4 De acuerdo con Edgar Morin la fotografía proyecta, como fotogenia, el espíritu humano en la figuración corpórea captada por la química y la luz, y ello despierta los dobles que ancestralmente están con nosotros, como espíritus y fantasmas que nos sobreviven y acompañan por siempre. Pero la magia destila también “alma”, y es forma de la estética en la modernidad, precisamente a través del cine y la fotografía. Confr. El cine o el hombre imaginario, Seix Barral. Barcelona. 1972. 

 

5 Se trata de una posible intertextualidad para trabajar es también la que ofrece la novela La Vorágine de José Eustasio de Rivera.
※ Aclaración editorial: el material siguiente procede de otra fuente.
(** * MCP-for-Unity server: transport connections and custom tool service

    A shallow embedding of
      - [services/tools/custom_tool_service.py]
      - [transport/unity_transport.py]
      - [transport/legacy/uds_connection.py]
      - [transport/legacy/pipe_connection.py]
    followed by the properties of these programs.

    Python values are an inductive type of JSON-shaped data; exceptions are
    values of an error monad; the wall clock, the service's mutable fields and
    the peers on the other side of a channel are explicit state and oracles. *)

From Stdlib Require Import ZArith QArith Qminmax Qround Lqa Lia Bool List String Ascii.
From Stdlib Require Import DecimalString.
Import ListNotations.
Open Scope string_scope.
Open Scope Z_scope.

Set Implicit Arguments.
Set Warnings "-register-all".

(* ===================================================================== *)
(** * Exceptions *)
(* ===================================================================== *)

(** The exception classes the modelled code raises, catches or lets through.
    All of them derive from [Exception]. *)
Inductive exn_class :=
| TypeError | ValueError | OverflowError | KeyError | AttributeError
| NameError | RuntimeError | ValidationError
| ConnectionError | BrokenPipeError | ConnectionResetError | OSError
| PyWinError          (* pywintypes.error *)
| JSONDecodeError | UnicodeDecodeError | StructError
| PlainException.     (* Exception(...) itself, or any other subclass *)

Record exn := Exn { exn_kind : exn_class; exn_text : string }.
(** * Proxy checker: a shallow embedding of [src/main.py]

    The development follows the class [ProxyChecker]:

    - [PyStr]: the [str] methods the program calls ([strip], [split],
      the [in] test);
    - [PyFloat]: the float arithmetic of the throughput computation
      (binary64, through the Standard Library's [SpecFloat]);
    - [read_proxy_file], [save_proxy], [check_proxy]: the methods
      themselves, with the counters of [self] passed explicitly, the
      network, the disk and the clocks given by an oracle, and every
      observable action recorded in a trace of events.

    A character of a [string] stands for a code point below 256. *)

From Stdlib Require Import ZArith String Ascii List Bool Lia.
From Stdlib Require Import Floats.SpecFloat.
From stdpp Require Import gmap strings list.
From Equations Require Import Equations.
Import ListNotations.

Local Open Scope string_scope.
Local Open Scope list_scope.
Local Open Scope Z_scope.

(** ** Python exceptions and results *)

(** The exception classes the program raises or catches.  The payload is
    the message ([str(e)]); [OtherException] carries the class name too,
    as the last handler of [check_proxy] prints it.  All of them derive
    from [Exception]: what does not ([asyncio.CancelledError],
    [KeyboardInterrupt], [SystemExit]) is not modelled. *)
Inductive exn : Type :=
| FileNotFoundError (msg : string)
| ValueError (msg : string)
| TimeoutError
| ClientError (msg : string)
| IndexError (msg : string)
| ZeroDivisionError (msg : string)
| OverflowError (msg : string)
| OtherException (name msg : string).

Inductive result (A : Type) : Type :=
| Ok (a : A)
| Raise (e : exn).
Arguments Ok {A} a.
Arguments Raise {A} e.

(** ** Strings *)

Module PyStr.

(** [str.isspace] on one character, for the code points below 256:
    U+0009..U+000D, U+001C..U+0020, U+0085 and U+00A0. *)
Definition is_space (c : ascii) : bool :=
  let n := nat_of_ascii c in
  ((9 <=? n) && (n <=? 13) || (28 <=? n) && (n <=? 32)
   || (n =? 133) || (n =? 160))%nat.

Fixpoint lstrip (s : string) : string :=
  match s with
  | EmptyString => EmptyString
  | String c rest => if is_space c then lstrip rest else s
  end.

Fixpoint rstrip (s : string) : string :=
  match s with
  | EmptyString => EmptyString
  | String c rest =>
      match rstrip rest with
      | EmptyString => if is_space c then EmptyString else String c EmptyString
      | kept => String c kept
      end
  end.

(** [s.strip()]: leading and trailing whitespace removed. *)
Definition strip (s : string) : string := rstrip (lstrip s).

(** [s.split(sep)] for a one-character separator: one field more than
    there are separators, empty fields kept. *)
Fixpoint split (sep : ascii) (s : string) : list string :=
  match s with
  | EmptyString => [EmptyString]
  | String c rest =>
      if Ascii.eqb c sep then EmptyString :: split sep rest
      else match split sep rest with
           | [] => [String c EmptyString]
           | field :: fields => String c field :: fields
           end
  end.

(** [sep in s] for a one-character [sep]. *)
Fixpoint contains (sep : ascii) (s : string) : bool :=
  match s with
  | EmptyString => false
  | String c rest => Ascii.eqb c sep || contains sep rest
  end.

(** Number of occurrences of a character. *)
Fixpoint count (sep : ascii) (s : string) : nat :=
  match s with
  | EmptyString => O
  | String c rest => ((if Ascii.eqb c sep then 1 else 0) + count sep rest)%nat
  end.

Definition is_empty (s : string) : bool :=
  match s with EmptyString => true | String _ _ => false end.

End PyStr.

(** ** [read_proxy_file] *)

(** The file system as [read_proxy_file] sees it: a path either does not
    exist or holds a text file, given by the lines that iterating over it
    yields. *)
Definition filesystem : Type := string -> option (list string).

Definition colon : ascii := ":"%char.

(** The test of lines 84-86 on an already stripped line. *)
Definition valid_proxy (line : string) : bool :=
  if PyStr.contains colon line then
    let split_line := PyStr.split colon line in
    (length split_line =? 2)%nat || (length split_line =? 4)%nat
  else false.

(** The [async for] loop of lines 82-87; [proxies] is the list being
    appended to. *)
Fixpoint read_lines (lines : list string) (proxies : list string) : list string :=
  match lines with
  | [] => proxies
  | line :: rest =>
      let line := PyStr.strip line in
      if PyStr.contains colon line then
        let split_line := PyStr.split colon line in
        if (length split_line =? 2)%nat || (length split_line =? 4)%nat
        then read_lines rest (proxies ++ [line])
        else read_lines rest proxies
      else read_lines rest proxies
  end.

(** [list(set(proxies))]: the elements of the set in the order the set
    yields them, which the program does not rely on. *)
Definition list_of_set (proxies : list string) : list string :=
  elements (list_to_set proxies : gset string).

(** The body of the [try] statement, lines 81-91. *)
Definition read_proxy_file_try (fs : filesystem) (filepath : string)
  : result (list string) :=
  match fs filepath with
  | None => Raise (FileNotFoundError "No such file or directory")
  | Some lines =>
      let proxies := read_lines lines [] in
      match proxies with
      | [] => Raise (ValueError "The file does not contain any valid proxies.")
      | _ => Ok (list_of_set proxies)
      end
  end.

(** [read_proxy_file], lines 64-96: the two [except] clauses re-raise
    with a message of their own; any other exception passes through. *)
Definition read_proxy_file (fs : filesystem) (filepath : string)
  : result (list string) :=
  match read_proxy_file_try fs filepath with
  | Ok proxies => Ok proxies
  | Raise (FileNotFoundError _) =>
      Raise (FileNotFoundError ("The file " +:+ filepath +:+ " does not exist."))
  | Raise (ValueError e) =>
      Raise (ValueError ("An error occurred while reading the proxy file: " +:+ e))
  | Raise e => Raise e
  end.

(** The lines of the input that are not blank. *)
Definition non_blank (line : string) : bool :=
  negb (PyStr.is_empty (PyStr.strip line)).

(** The number of fields of a line, as [split] counts them. *)
Definition fields (line : string) : nat :=
  length (PyStr.split colon line).

(** The input of the example in the specification. *)
Definition example_lines : list string :=
  ["1.2.3.4:8080"; "1.2.3.4:8080"; "bad-line"; "5.6.7.8:1080:user:pass"].

(** ** Floats *)

(** Python's [float] is IEEE 754 binary64: [spec_float] at precision 53
    and maximal exponent 1024. *)
Module PyFloat.

Definition float : Type := spec_float.
Definition prec : Z := 53.
Definition emax : Z := 1024.

(** [float(n)] for an [int]: rounded to nearest, ties to even; an [int]
    beyond the range raises. *)
Definition of_int (n : Z) : result float :=
  match binary_normalize prec emax n 0 false with
  | S754_infinity _ => Raise (OverflowError "int too large to convert to float")
  | x => Ok x
  end.

Definition sub (x y : float) : float := SFsub prec emax x y.

Definition is_zero (x : float) : bool :=
  match x with
  | S754_zero _ => true
  | _ => false
  end.

(** [x / y] on floats: a zero divisor of either sign raises. *)
Definition truediv (x y : float) : result float :=
  if is_zero y then Raise (ZeroDivisionError "float division by zero")
  else Ok (SFdiv prec emax x y).

(** The integer nearest to [m * 2^e], ties to even. *)
Definition nearest_even (m : positive) (e : Z) : Z :=
  if 0 <=? e then Z.pos m * 2 ^ e
  else
    let d := 2 ^ (- e) in
    let q := Z.pos m / d in
    let r := Z.pos m mod d in
    match 2 * r ?= d with
    | Lt => q
    | Gt => q + 1
    | Eq => if Z.even q then q else q + 1
    end.

(** [round(x)] with one argument: an [int], or an exception for an
    infinity or a NaN. *)
Definition round (x : float) : result Z :=
  match x with
  | S754_zero _ => Ok 0
  | S754_infinity _ => Raise (OverflowError "cannot convert float infinity to integer")
  | S754_nan => Raise (ValueError "cannot convert float NaN to integer")
  | S754_finite s m e =>
      Ok (if s then - nearest_even m e else nearest_even m e)
  end.

(** The float [60.0], which the [int] 60 is converted to. *)
Definition sixty : float :=
  Eval vm_compute in binary_normalize prec emax 60 0 false.

End PyFloat.

Definition bind_result {A B : Type} (r : result A) (f : A -> result B) : result B :=
  match r with
  | Ok a => f a
  | Raise e => Raise e
  end.

(** ** The state, the environment and the trace of [check_proxy] *)

(** The attributes of [self] that [__init__] sets and nothing assigns
    afterwards (lines 27-29 and 33). *)
Record settings : Type := Settings {
  request_timeout : Z;
  max_retry : Z;
  retry_delay : Z;
  start_time : PyFloat.float
}.

(** The counters of [self] (lines 30-32). *)
Record stats : Type := Stats {
  total_proxies_checked : Z;
  good_proxies : Z;
  proxies_checked_per_minute : Z
}.

(** The counters as [__init__] leaves them. *)
Definition init_stats : stats := Stats 0 0 0.

(** [ProxyChecker()] with the default arguments of line 15. *)
Definition default_settings (start : PyFloat.float) : settings :=
  Settings 5 1 3 start.

(** The members of [aiohttp_socks.ProxyType] the program selects. *)
Inductive ProxyType : Type := HTTP | SOCKS4 | SOCKS5.

(** What [session.get] does on one attempt: a response with its status
    and the whole seconds it took ([response_time], line 150), or an
    exception. *)
Inductive response : Type :=
| Status (status response_time : Z)
| Fails (e : exn).

(** The environment of one call of [check_proxy].  Each field is indexed
    by the value of [retry_count] during the attempt. *)
Record world : Type := World {
  (** the outcome of the request made through the proxy *)
  net : Z -> response;
  (** appending to the output file: [None] when the write succeeds,
      [Some e] when it raises [IOError] with message [e] *)
  disk : Z -> option string;
  (** [time.perf_counter()] as read in the [finally] block *)
  perf_counter : Z -> PyFloat.float
}.

(** The lines the program prints. *)
Inductive report : Type :=
| Success (proxy : string) (response_time : Z)           (* line 154 *)
| FailureStatus (proxy : string) (response_time : Z)     (* line 159 *)
| FailureTimeout (proxy : string) (request_timeout : Z)  (* line 163 *)
| FailureError (proxy err : string)                      (* line 168 *)
| FailureException (proxy name err : string)             (* line 172 *)
| ExceededRetries (proxy : string)                       (* line 182 *)
| ErrorSavingProxy (e : string).                         (* line 62 *)

(** The observable actions of [check_proxy], in the order they happen. *)
Inductive event : Type :=
| Acquire                                   (* entering [async with semaphore] *)
| Release                                   (* leaving it *)
| Get (proxy_type : ProxyType) (host port : string)
      (username password : option string)   (* the request through the proxy *)
| Print (r : report)
| Write (text : string)                     (* [outfile.write] *)
| Sleep (seconds : Z)                       (* [asyncio.sleep] *)
| Title (checked good per_minute : Z).      (* [os.system("title ...")] *)

(** ** A monad for counters, exceptions and the trace *)

Definition M (A : Type) : Type := stats -> result A * stats * list event.

Definition ret {A : Type} (a : A) : M A := fun st => (Ok a, st, []).

Definition raise {A : Type} (e : exn) : M A := fun st => (Raise e, st, []).

Definition bind {A B : Type} (m : M A) (f : A -> M B) : M B := fun st =>
  match m st with
  | (Ok a, st1, tr1) =>
      match f a st1 with
      | (r, st2, tr2) => (r, st2, tr1 ++ tr2)
      end
  | (Raise e, st1, tr1) => (Raise e, st1, tr1)
  end.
En la novela, junto con la explotación del caucho, generadora de tantas desgracias, está igualmente ese sentimiento contradictorio del hombre occidental ante la selva: “la selva trastorna al hombre desarrollándose los instintos más inhumanos: la crueldad invade las almas como intrincado espino, y la codicia quema como fiebre”. (P. 187). “Nadie ha sabido cuál es la causa del misterio que nos traiciona cuando vagamos en la selva. Sin embargo, creo acertar en la explicación: cualquiera de estos árboles se amansaría, tonándose amistoso y hasta risueño, en un parque, en un camino, en una llanura donde nadie lo sangrara y lo persiguiera”. P. 240. “Entretanto la tierra cumple las sucesivas renovaciones: al pie del coloso que se derrumba, el germen que brota; en medio de las mismas, el polen que vuela; y por todas partes el hálito del fermento, los vapores calientes en la penumbra, el sopor de la muerte, el marasmo de la procreación”. P 241. “Esta selva sádica y virgen procura al ánimo la alucinación del peligro próximo. El vegetal es un ser sensible cuya psicología desconocemos. En estas soledades cuando nos habla, sólo entiende su idioma el sentimiento”. P. 242. Confr. La vorágine. Editorial Montoya. Medellín. 1953.

 

6 Al elevar la pretensión de que el material biológico modificado genéticamente no es ya producto de la naturaleza sino del intelecto humano, las multinacionales reclaman el derecho de patente y reivindican como propios los beneficios económicos de su comercialización. (...) Un ejemplo de esto es el modo como las agencias globales del desarrollo consideran el tema de los “conocimientos tradicionales”. Las empresas multinacionales saben que, al estar asociados con la biodiversidad y los recursos genéticos, los conocimientos tradicionales y sus “titulares” –digamos nosotros, la planta que busca el botánico con Karamakate-, adquieren un fabuloso potencial económico y ofrecen múltiples opciones de comercialización”. Confr. La postcolonialidad explicada a los niños. Ed. Universidad del Cauca. Instituto Pensar, Universidad Javeriana. Popayán. 2005. P. 85.